Lessons from the Health Care Meltdown

Here's an article I recently published in a special issue of The Regulator (the full issue focused on the health care debate is attached below):

The current economic crisis teaches insurance regulators several key lessons to prevent a wholesale health care meltdown in America. Much like the financial sector, the health insurance sector has made short-term gains its priority rather than the health and well-being of its customers.

As a result, private insurance fails to meet the needs of Americans and is increasingly unaffordable and unsustainable. Insurers have driven up premiums and out-of-pocket costs, putting consumers at financial risk if they need costly health care services or forcing them to go without needed care.

For health care reform to work there must be the type of federal oversight and consumer protections required of the financial sector under the proposed Consumer Financial Protection Agency (CFPA). The creation of the Health Choices Administration (HCA), as outlined in proposed HR 3200 (a.k.a. America’s Affordable Health Choices Act of 2009), is critical.

As a supplement to state oversight, federal oversight and enforcement should help ensure uniform enforcement of new federal consumer protection standards. Together they can best promote transparency, simplicity, fairness, accountability, and access to health care services. State regulators and attorneys general would be given authority to enforce federal standards alongside federal regulators.

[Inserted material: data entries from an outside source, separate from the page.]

(* ===== verification/FunctionStarts.v ===== *)
(** Function starts for the debugger (src/HostFrameworks/LC32/debugger_server.cpp,
    [ReadULEB128], [AppendULEB128], [NormalizeARMFunctionStartsInSlice] and
    [NormalizeDebuggerMachO]).

    LC_FUNCTION_STARTS lists the functions of an image as ULEB128 differences of
    addresses whose low bit is the Thumb state.  The debugger rewrites its copies
    of images so that a reader that drops the low bit from its running address
    still finds the right boundaries.  The file is the mapped copy; [Reject tt]
    is the return of false, after which the caller discards the copy. *)

From stdpp Require Import base list gmap.
From Stdlib Require Import ZArith Lia.
From S2P Require Import Prelude Bytes MachOImage.

Open Scope Z_scope.

Definition RangeIsInside (containerSize offset size : Z) : bool :=
  (offset <=? containerSize) && (size <=? containerSize - offset).

(** ** ULEB128 *)

(** The loop at [shift]: the result and the bytes read.  A byte moves the shift on
    by 7 and the loop ends at 64, so that ten rounds are enough. *)
Fixpoint read_uleb (fuel : nat) (data : list Z) (size offset result shift : Z)
    : option (Z * Z) :=
  match fuel with
  | O => None
  | S f =>
      if (size <=? offset) || (64 <=? shift) then None
      else
        match data !! Z.to_nat offset with
        | None => None
        | Some byte =>
            let payload := Z.land byte 0x7f in
            if Z.shiftr UINT64_MAX shift <? payload then None
            else
              let result := Z.lor result (u64 (Z.shiftl payload shift)) in
              if Z.land byte 0x80 =? 0 then Some (result, offset + 1)
              else read_uleb f data size (offset + 1) result (shift + 7)
        end
  end.

(** The value and the new offset, or [None] for false. *)
Definition ReadULEB128 (data : list Z) (size offset : Z) : option (Z * Z) :=
  read_uleb 11 data size offset 0 0.

Fixpoint uleb_bytes (fuel : nat) (value : Z) : list Z :=
  match fuel with
  | O => []
  | S f =>
      let byte := Z.land value 0x7f in
      let value := Z.shiftr value 7 in
      if value =? 0 then [byte] else Z.lor byte 0x80 :: uleb_bytes f value
  end.

Definition AppendULEB128 (output : list Z) (value : Z) : list Z := output ++ uleb_bytes 10 value.

(** ** Normalising the stream *)

Record starts_state := mkStarts {
  st_inputOffset : Z;
  st_tagged : Z;
  st_previous : Z;
  st_thumb : bool;
  st_unsafe : bool;
  st_first : bool;
  st_output : list Z
}.

(** The loop over the stream: ends at the terminator or at the end of the data.
    Every round reads at least one byte. *)
Fixpoint normalize_starts (fuel : nat) (data : list Z) (textVMAddress textVMSize : Z)
    (named : gset Z) (st : starts_state) : option (starts_state * bool) :=
  if blen data <=? st_inputOffset st then Some (st, false)
  else match fuel with
  | O => None
  | S f =>
      match ReadULEB128 data (blen data) (st_inputOffset st) with
      | None => None
      | Some (delta, inputOffset) =>
          if delta =? 0 then
            Some (mkStarts inputOffset (st_tagged st) (st_previous st) (st_thumb st)
                    (st_unsafe st) (st_first st) (st_output st), true)
          else if UINT32_MAX - st_tagged st <? delta then None
          else
            let tagged := st_tagged st + delta in
            let codeAddress := Z.land tagged (u64_not 1) in
            if (codeAddress <? textVMAddress) || (textVMAddress + textVMSize <=? codeAddress) ||
               (codeAddress <=? Z.land (st_previous st) (u64_not 1)) then None
            else
              let isThumb := negb (Z.land tagged 1 =? 0) in
              let thumb := isThumb || st_thumb st in
              let unsafe := st_unsafe st ||
                (negb isThumb && st_thumb st && bool_decide (codeAddress ∉ named)) in
              let normalizedAddress := codeAddress + (if thumb then 1 else 0) in
              let normalizedDelta := u64 (normalizedAddress - st_previous st) in
              normalize_starts f data textVMAddress textVMSize named
                (mkStarts inputOffset tagged normalizedAddress thumb unsafe false
                   (AppendULEB128 (st_output st) normalizedDelta))
      end
  end.

(** ** Load commands *)

Definition dbg_segment_size : Z := 56.
Definition dbg_section_size : Z := 68.
Definition dbg_symtab_size : Z := 24.
Definition dbg_nlist_size : Z := 12.
Definition instruction_flags : Z := Z.lor 0x80000000 0x00000400.
Definition N_STAB : Z := 0xe0.
Definition N_TYPE : Z := 0x0e.
Definition N_SECT : Z := 0xe.
Definition N_ARM_THUMB_DEF : Z := 0x8.
Definition DBG_LC_SEGMENT : Z := 1.
Definition DBG_LC_SYMTAB : Z := 2.
Definition DBG_LC_FUNCTION_STARTS : Z := 0x26.

(** __TEXT and __LINKEDIT. *)
Definition SEG_TEXT : list Z := [95;95;84;69;88;84].
Definition SEG_LINKEDIT : list Z := [95;95;76;73;78;75;69;68;73;84].

(** What the walk over the load commands collects. *)
Record dbg_image := mkDbg {
  di_text : option (Z * Z);
  di_linkedit : option (Z * Z);
  di_starts : option (Z * Z * Z);
  di_symbols : option (Z * Z * Z * Z);
  di_sections : list bool
}.

Definition initial_dbg : dbg_image := mkDbg None None None None [false].

(** The flags of [n] sections at [offset]. *)
Fixpoint read_sections (n : nat) (file : list Z) (offset : Z) : outcome unit (list bool) :=
  match n with
  | O => mret []
  | S m =>
      flags ← u32_at file (offset + 56);
      rest ← read_sections m file (offset + dbg_section_size);
      mret (has_flag flags instruction_flags :: rest)
  end.

Definition read_segment (file : list Z) (commandOffset cmdsize : Z) (d : dbg_image)
    : outcome unit dbg_image :=
  segment ← fetch file commandOffset dbg_segment_size;
  nsects ← u32_at segment 48;
  _ ← reject_if ((cmdsize - dbg_segment_size) / dbg_section_size <? nsects) tt;
  vmaddr ← u32_at segment 24;
  vmsize ← u32_at segment 28;
  fileoff ← u32_at segment 32;
  filesize ← u32_at segment 36;
  let segname := c_string (sub segment 8 16) in
  sections ← read_sections (Z.to_nat nsects) file (commandOffset + dbg_segment_size);
  mret (mkDbg
    (if bool_decide (segname = SEG_TEXT) then Some (vmaddr, vmsize) else di_text d)
    (if negb (bool_decide (segname = SEG_TEXT)) && bool_decide (segname = SEG_LINKEDIT)
     then Some (fileoff, filesize) else di_linkedit d)
    (di_starts d) (di_symbols d) (di_sections d ++ sections)).

Fixpoint walk_commands (n : nat) (file : list Z) (commandsEnd commandOffset : Z) (d : dbg_image)
    : outcome unit dbg_image :=
  match n with
  | O => mret d
  | S m =>
      _ ← reject_if (negb (RangeIsInside commandsEnd commandOffset load_command_size)) tt;
      cmd ← u32_at file commandOffset;
      cmdsize ← u32_at file (commandOffset + 4);
      _ ← reject_if ((cmdsize <? load_command_size) ||
                     negb (RangeIsInside commandsEnd commandOffset cmdsize)) tt;
      d ← (if (cmd =? DBG_LC_SEGMENT) && (dbg_segment_size <=? cmdsize) then
             read_segment file commandOffset cmdsize d
           else if (cmd =? DBG_LC_FUNCTION_STARTS) && (linkedit_data_command_size <=? cmdsize) then
             dataoff ← u32_at file (commandOffset + 8);
             datasize ← u32_at file (commandOffset + 12);
             mret (mkDbg (di_text d) (di_linkedit d) (Some (commandOffset, dataoff, datasize))
                     (di_symbols d) (di_sections d))
           else if (cmd =? DBG_LC_SYMTAB) && (dbg_symtab_size <=? cmdsize) then
             symoff ← u32_at file (commandOffset + 8);
             nsyms ← u32_at file (commandOffset + 12);
             stroff ← u32_at file (commandOffset + 16);
             strsize ← u32_at file (commandOffset + 20);
             mret (mkDbg (di_text d) (di_linkedit d) (di_starts d)
                     (Some (symoff, nsyms, stroff, strsize)) (di_sections d))
           else mret d);
      walk_commands m file commandsEnd (commandOffset + cmdsize) d
  end.

(** The symbol at [symbol] names an ARM function. *)
Definition is_named_arm (file : list Z) (symbol strings strsize : Z) (sections : list bool)
    : outcome unit bool :=
  n_strx ← u32_at file symbol;
  n_type ← u8_at file (symbol + 4);
  n_sect ← u8_at file (symbol + 5);
  n_desc ← u8_at file (symbol + 6);
  if has_flag n_type N_STAB || negb (Z.land n_type N_TYPE =? N_SECT) || (n_sect =? 0) ||
     negb (default false (sections !! Z.to_nat n_sect)) ||
     has_flag n_desc N_ARM_THUMB_DEF || (n_strx =? 0) || (strsize <=? n_strx)
  then mret false
  else
    first ← u8_at file (strings + n_strx);
    name ← fetch file (strings + n_strx) (strsize - n_strx);
    mret (negb (first =? 0) && negb (bool_decide (find_zero name = None))).

(** The addresses of the named ARM functions among [n] symbols at [symbol]. *)
Fixpoint named_arm (n : nat) (file : list Z) (symbol strings strsize : Z) (sections : list bool)
    : outcome unit (gset Z) :=
  match n with
  | O => mret ∅
  | S m =>
      keep ← is_named_arm file symbol strings strsize sections;
      n_value ← u32_at file (symbol + 8);
      rest ← named_arm m file (symbol + dbg_nlist_size) strings strsize sections;
      mret (if (keep : bool) then {[ n_value ]} ∪ rest else rest)
  end.

(** The file and whether it was changed. *)
Definition NormalizeARMFunctionStartsInSlice (file : list Z) (fileSize sliceOffset sliceSize : Z)
    (changed : bool) : outcome unit (list Z * bool) :=
  _ ← reject_if (negb (RangeIsInside fileSize sliceOffset sliceSize) ||
                 (sliceSize <? mach_header_size)) tt;
  header ← fetch file sliceOffset mach_header_size;
  magic ← u32_at header 0;
  _ ← reject_if (negb (magic =? MH_MAGIC)) tt;
  cputype ← u32_at header 4;
  if negb (cputype =? CPU_TYPE_ARM) then mret (file, changed)
  else
  ncmds ← u32_at header 16;
  sizeofcmds ← u32_at header 20;
  _ ← reject_if (negb (RangeIsInside sliceSize mach_header_size sizeofcmds)) tt;
  let commandOffset := sliceOffset + mach_header_size in
  d ← walk_commands (Z.to_nat ncmds) file (commandOffset + sizeofcmds) commandOffset initial_dbg;
  match di_text d, di_linkedit d, di_starts d with
  | Some (textVMAddress, textVMSize), Some (linkeditFileOffset, linkeditFileSize),
    Some (startsCommandOffset, dataoff, datasize) =>
      if (textVMSize =? 0) || (UINT32_MAX - textVMAddress <? textVMSize) || (datasize =? 0) then
        mret (file, changed)
      else
      _ ← reject_if (negb (RangeIsInside sliceSize dataoff datasize) ||
                     (dataoff <? linkeditFileOffset) ||
                     negb (RangeIsInside linkeditFileSize (dataoff - linkeditFileOffset) datasize)) tt;
      named ←
        (match di_symbols d with
         | None => mret (∅ : gset Z)
         | Some (symoff, nsyms, stroff, strsize) =>
             _ ← reject_if ((sliceSize / dbg_nlist_size <? nsyms) ||
                            negb (RangeIsInside sliceSize symoff (nsyms * dbg_nlist_size)) ||
                            negb (RangeIsInside sliceSize stroff strsize)) tt;
             named_arm (Z.to_nat nsyms) file (sliceOffset + symoff) (sliceOffset + stroff) strsize
               (di_sections d)
         end);
      functionData ← fetch file (sliceOffset + dataoff) datasize;
      '(st, foundTerminator) ← or_reject
         (normalize_starts (length functionData) functionData textVMAddress textVMSize named
            (mkStarts 0 textVMAddress textVMAddress false false true [])) tt;
      _ ← reject_if (negb foundTerminator || st_first st) tt;
      let normalized := st_output st ++ [0] in
      if st_unsafe st || (datasize <? blen normalized) then
        file ← store file (startsCommandOffset + 12) (le_bytes 4 0);
        mret (file, true)
      else if negb (blen normalized =? datasize) || bool_decide (sub functionData 0 (blen normalized) <> normalized) then
        file ← store file (sliceOffset + dataoff) (zeros datasize);
        file ← store file (sliceOffset + dataoff) normalized;
        mret (file, true)
      else mret (file, changed)
  | _, _, _ => mret (file, changed)
  end.

(** A slice that is refused has not been written to: the stores are the last
    steps of [NormalizeARMFunctionStartsInSlice]. *)
Definition slice_result (file : list Z) (changed : bool) (m : outcome unit (list Z * bool))
    : outcome Empty_set (bool * (list Z * bool)) :=
  match m with
  | Done r => Done (true, r)
  | Reject _ => Done (false, (file, changed))
  | Fault => Fault
  end.

(** The loop over the architectures of a FAT file: whether all were valid, the
    file and whether it was changed. *)
Fixpoint normalize_archs (n : nat) (index : Z) (swap : bool) (file : list Z) (changed : bool)
    : outcome Empty_set (bool * (list Z * bool)) :=
  match n with
  | O => mret (true, (file, changed))
  | S m =>
      arch ← fetch file (fat_header_size + index * fat_arch_size) fat_arch_size;
      sliceOffset ← field32 arch 8 swap;
      sliceSize ← field32 arch 12 swap;
      cpuType ← field32 arch 0 swap;
      if negb (cpuType =? CPU_TYPE_ARM) then normalize_archs m (index + 1) swap file changed
      else
        r ← slice_result file changed
              (NormalizeARMFunctionStartsInSlice file (blen file) sliceOffset sliceSize changed);
        let '(valid, (file, changed)) := (r : bool * (list Z * bool)) in
        if valid then normalize_archs m (index + 1) swap file changed
        else mret (false, (file, changed))
  end.

(** The mapped file.  The result is what the routine returns, the file and
    whether it was changed; a failure to open or map the file is outside. *)
Definition NormalizeDebuggerMachO (file : list Z) : outcome Empty_set (bool * (list Z * bool)) :=
  if blen file <? 4 then mret (false, (file, false))
  else
    magic ← u32_at file 0;
    if magic =? MH_MAGIC then
      slice_result file false (NormalizeARMFunctionStartsInSlice file (blen file) 0 (blen file) false)
    else if (magic =? FAT_CIGAM) || (magic =? FAT_MAGIC) then
      if negb (RangeIsInside (blen file) 0 fat_header_size) then mret (false, (file, false))
      else
        let swap := magic =? FAT_CIGAM in
        architectureCount ← field32 file 4 swap;
        if (64 <? architectureCount) ||
           negb (RangeIsInside (blen file) fat_header_size (architectureCount * fat_arch_size))
        then mret (false, (file, false))
        else normalize_archs (Z.to_nat architectureCount) 0 swap file false
    else mret (true, (file, false)).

Federal law would only preempt weaker state laws.

Several studies show that many states lack requisite resources and authority to oversee insurers. As a result, many states lack good consumer protection laws and even those with good laws often do not have the staff to focus on anything but the solvency of the insurers they regulate. Complementary federal oversight and enforcement protects Americans in states without the wherewithal to enforce the laws. It also provides the nation with a macro picture of our health care system that can uncover emerging trends among states.

The federal agency must have full authority to require data reporting and greater transparency from the insurers. It will help standardize and rationalize data and improve our health care system. Currently, precious little data is available to compare insurance plans though they all are very different.

A range of data from the insurers is essential if the government is to ensure plans are not discriminating against people with costly conditions and to educate Americans about differences among health plans. Data that should be available for government review include enrollment applications, retention rates, disenrollment rates, rating practices at issue and renewal, claims payment practices, and utilization review activities.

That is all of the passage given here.